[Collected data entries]
● ● ● ● ●
(** * ModuleUser and the CallSwitch component of vialer-js

    A shallow embedding of [src/js/bg/modules/user.js] (the session methods
    [login], [logout], [_platformData], [_initialState], [toString] and the
    [bg:user:update-token] handler) and of the call-switch component's
    methods [activateOrDeleteCall], [callIcon], [classes] and
    [newCallAllowed].  The application object [app] that the session methods
    act upon is modelled as a record that is threaded through a small
    state-and-exception monad; every method call on [app] is also appended
    to a history, so that statements about "which update was issued with
    which options" can be read off directly.  Not embedded: the
    [bg:user:unlock] handler, which hands [state.user.username] (possibly
    [null]) to a function that is not in the source, and [callTitle], which
    reads a translation table that is not in the source. *)

From Stdlib Require Import ZArith Lia Bool Ascii String List.
From stdpp Require Import base option list strings gmap.

Set Warnings "-register-all".
Local Open Scope string_scope.
Local Open Scope list_scope.
Local Open Scope Z_scope.

(** ** JavaScript values held in the state tree *)

(** The partial states handed to [setState] are object literals whose leaves
    are strings, numbers, booleans and [null]; objects keep their keys in
    insertion order. *)
Inductive json : Type :=
| JUndefined
| JNull
| JBool (b : bool)
| JNum (n : Z)
| JStr (s : string)
| JObj (fields : list (string * json)).

(** [if (v)] *)
Definition truthy (v : json) : bool :=
  match v with
  | JUndefined | JNull => false
  | JBool b => b
  | JNum n => negb (Z.eqb n 0)
  | JStr s => negb (String.eqb s "")
  | JObj _ => true
  end.

Definition fields_of (v : json) : list (string * json) :=
  match v with JObj fs => fs | _ => [] end.

Fixpoint assoc (k : string) (fs : list (string * json)) : option json :=
  match fs with
  | [] => None
  | (k', v) :: rest => if String.eqb k' k then Some v else assoc k rest
  end.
● ● ● ● ●
### EXERCISE REQUIREMENTS
Gather each line of the records holding the string "match".

### SOLUTION
  match v with
  match v with JObj fs => fs | _ => [] end.
  match fs with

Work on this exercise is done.